**Assigned task:** Reproduce the entries shown below only from the line with "induction l as [|q l IH]; intros m." down to the line with "assert (Hh1 : h0", keeping both end lines and copying each one exactly.

[Stored data]
::::::::::

(** ** The root *)

(** The map has the switches of the ports. *)
Lemma switch_map_ok l :
  (∀ q, q ∈ l → member q) →
  ∃ m, create_mgrp_switch_map nodes sws l = Some m ∧ ∀ t, t ∈ dom m ↔ ∃ q, q ∈ l ∧ t = home q.
Proof.
  intros Hm. pose proof (sh_dom _ _ _ (tt_shape (TreeTables := mn_trees Hsub))) as Hdom.
  assert (Hgen : ∀ m : gmap Z (Z * bool), ∃ m', foldl (mgrp_switch_step nodes sws) (Some m) l = Some m'
    ∧ ∀ t, t ∈ dom m' ↔ t ∈ dom m ∨ ∃ q, q ∈ l ∧ t = home q).
  2:{ destruct (Hgen ∅) as (m & E & Hd). exists m. split; [exact E|]. intros t. rewrite Hd. set_solver. }
  induction l as [|q l IH]; intros m.
  { exists m. split; [done|]. intros t. split; [by left|]. intros [?|(q & Hq & _)]; [done|].
    by apply not_elem_of_nil in Hq. }
  cbn [foldl].
  assert (Hstep : ∃ m', mgrp_switch_step nodes sws (Some m) q = Some m' ∧ dom m' = {[ home q ]} ∪ dom m).
  { unfold mgrp_switch_step. rewrite Hdom. simpl. destruct (member_home nodes S q (Hm q ltac:(left))) as [Ht Ha].
    case_bool_decide as Hq.
    - assert (E : home q = pt_node q) by (unfold home_port; by rewrite decide_True).
      rewrite E. eexists. split; [done|]. by rewrite dom_insert_L.
    - destruct Ha as [[E _]|(_ & num & n & p & rem & p' & E1 & E2 & E3 & E4 & _)]; [congruence|].
      rewrite E1. simpl. rewrite E2. simpl. rewrite E3. simpl. rewrite E4, bool_decide_true by done.
      destruct (default _ _) as [c b]. eexists. split; [done|]. by rewrite dom_insert_L. }
  destruct Hstep as (m1 & -> & Hd1). destruct (IH ltac:(intros; apply Hm; by right) m1) as (m' & -> & Hd').
  exists m'. split; [done|]. intros t. rewrite Hd', Hd1. set_unfold. naive_solver.
Qed.

(** The most hops to the switches of the map, between the counts and one more. *)
Lemma max_hops_spec m s sw :
  sws !! s = Some sw →
  let h := mcast_mgr_compute_max_hops nodes m sw in
  (∀ t, t ∈ dom m → hopc s t 0 ≤ h) ∧ ∀ b, 0 ≤ b → (∀ t, t ∈ dom m → hopc s t 0 + 1 ≤ b) → h ≤ b.
Proof.
  intros Hsw. unfold mcast_mgr_compute_max_hops. cbv zeta.
  assert (E : ∀ t, osm_switch_get_least_hops sw (sw_lid nodes t) = hopc s t 0)
    by (intros t; unfold UcastMgr.hopc; by rewrite Hsw).
  assert (Hgen : ∀ (items : list (Z * (Z * bool))) h0,
    let h := foldl (λ max_hops (e : Z * (Z * bool)),
      let hops := osm_switch_get_least_hops sw (sw_lid nodes e.1) in
      let hops := if e.2.2 then hops else hops + 1 in
      if max_hops <? hops then hops else max_hops) h0 items in
    h0 ≤ h ∧ (∀ e, e ∈ items → hopc s e.1 0 ≤ h)
    ∧ ∀ b, h0 ≤ b → (∀ e, e ∈ items → hopc s e.1 0 + 1 ≤ b) → h ≤ b).
  { induction items as [|e items IH]; intros h0 h.
    - split_and!; [done| |by intros]. by intros e ?%not_elem_of_nil.
    - subst h. cbn [foldl]. rewrite E. set (h1 := if _ <? _ then _ else h0).
      destruct (IH h1) as (H1 & H2 & H3).
      assert (Hh1 : h0 ≤ h1 ∧ hopc s e.1 0 ≤ h1 ∧ ∀ b, h0 ≤ b → hopc s e.1 0 + 1 ≤ b → h1 ≤ b).
      { unfold h1. destruct e.2.2; case_match; split_and!; intros; lia. }
      destruct Hh1 as (Hh1 & Hh2 & Hh3). split_and!.
      + etrans; [exact Hh1|exact H1].
      + intros e' [->|He]%elem_of_cons; [etrans; [exact Hh2|exact H1]|by apply H2].
      + intros b Hb Hall. apply H3; [apply Hh3; [done|apply Hall; left]|]. intros; apply Hall; by right. }
  destruct (Hgen (qmap_items m) 0) as (H1 & H2 & H3). split.
  - intros t [v Hv]%elem_of_dom. apply (H2 (t, v)). by apply elem_of_qmap_items.
  - intros b Hb Hall. apply H3; [done|]. intros [t v] He%elem_of_qmap_items. apply Hall. by eapply elem_of_dom_2.
Qed.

::::::::::

**Response area:**
  induction l as [|q l IH]; intros m.
  { exists m. split; [done|]. intros t. split; [by left|]. intros [?|(q & Hq & _)]; [done|].
    by apply not_elem_of_nil in Hq. }
  cbn [foldl].
  assert (Hstep : ∃ m', mgrp_switch_step nodes sws (Some m) q = Some m' ∧ dom m' = {[ home q ]} ∪ dom m).
  { unfold mgrp_switch_step. rewrite Hdom. simpl. destruct (member_home nodes S q (Hm q ltac:(left))) as [Ht Ha].
    case_bool_decide as Hq.
    - assert (E : home q = pt_node q) by (unfold home_port; by rewrite decide_True).
      rewrite E. eexists. split; [done|]. by rewrite dom_insert_L.
    - destruct Ha as [[E _]|(_ & num & n & p & rem & p' & E1 & E2 & E3 & E4 & _)]; [congruence|].
      rewrite E1. simpl. rewrite E2. simpl. rewrite E3. simpl. rewrite E4, bool_decide_true by done.
      destruct (default _ _) as [c b]. eexists. split; [done|]. by rewrite dom_insert_L. }
  destruct Hstep as (m1 & -> & Hd1). destruct (IH ltac:(intros; apply Hm; by right) m1) as (m' & -> & Hd').
  exists m'. split; [done|]. intros t. rewrite Hd', Hd1. set_unfold. naive_solver.
Qed.

(** The most hops to the switches of the map, between the counts and one more. *)
Lemma max_hops_spec m s sw :
  sws !! s = Some sw →
  let h := mcast_mgr_compute_max_hops nodes m sw in
  (∀ t, t ∈ dom m → hopc s t 0 ≤ h) ∧ ∀ b, 0 ≤ b → (∀ t, t ∈ dom m → hopc s t 0 + 1 ≤ b) → h ≤ b.
Proof.
  intros Hsw. unfold mcast_mgr_compute_max_hops. cbv zeta.
  assert (E : ∀ t, osm_switch_get_least_hops sw (sw_lid nodes t) = hopc s t 0)
    by (intros t; unfold UcastMgr.hopc; by rewrite Hsw).
  assert (Hgen : ∀ (items : list (Z * (Z * bool))) h0,
    let h := foldl (λ max_hops (e : Z * (Z * bool)),
      let hops := osm_switch_get_least_hops sw (sw_lid nodes e.1) in
      let hops := if e.2.2 then hops else hops + 1 in
      if max_hops <? hops then hops else max_hops) h0 items in
    h0 ≤ h ∧ (∀ e, e ∈ items → hopc s e.1 0 ≤ h)
    ∧ ∀ b, h0 ≤ b → (∀ e, e ∈ items → hopc s e.1 0 + 1 ≤ b) → h ≤ b).
  { induction items as [|e items IH]; intros h0 h.
    - split_and!; [done| |by intros]. by intros e ?%not_elem_of_nil.
    - subst h. cbn [foldl]. rewrite E. set (h1 := if _ <? _ then _ else h0).
      destruct (IH h1) as (H1 & H2 & H3).
      assert (Hh1 : h0 ≤ h1 ∧ hopc s e.1 0 ≤ h1 ∧ ∀ b, h0 ≤ b → hopc s e.1 0 + 1 ≤ b → h1 ≤ b).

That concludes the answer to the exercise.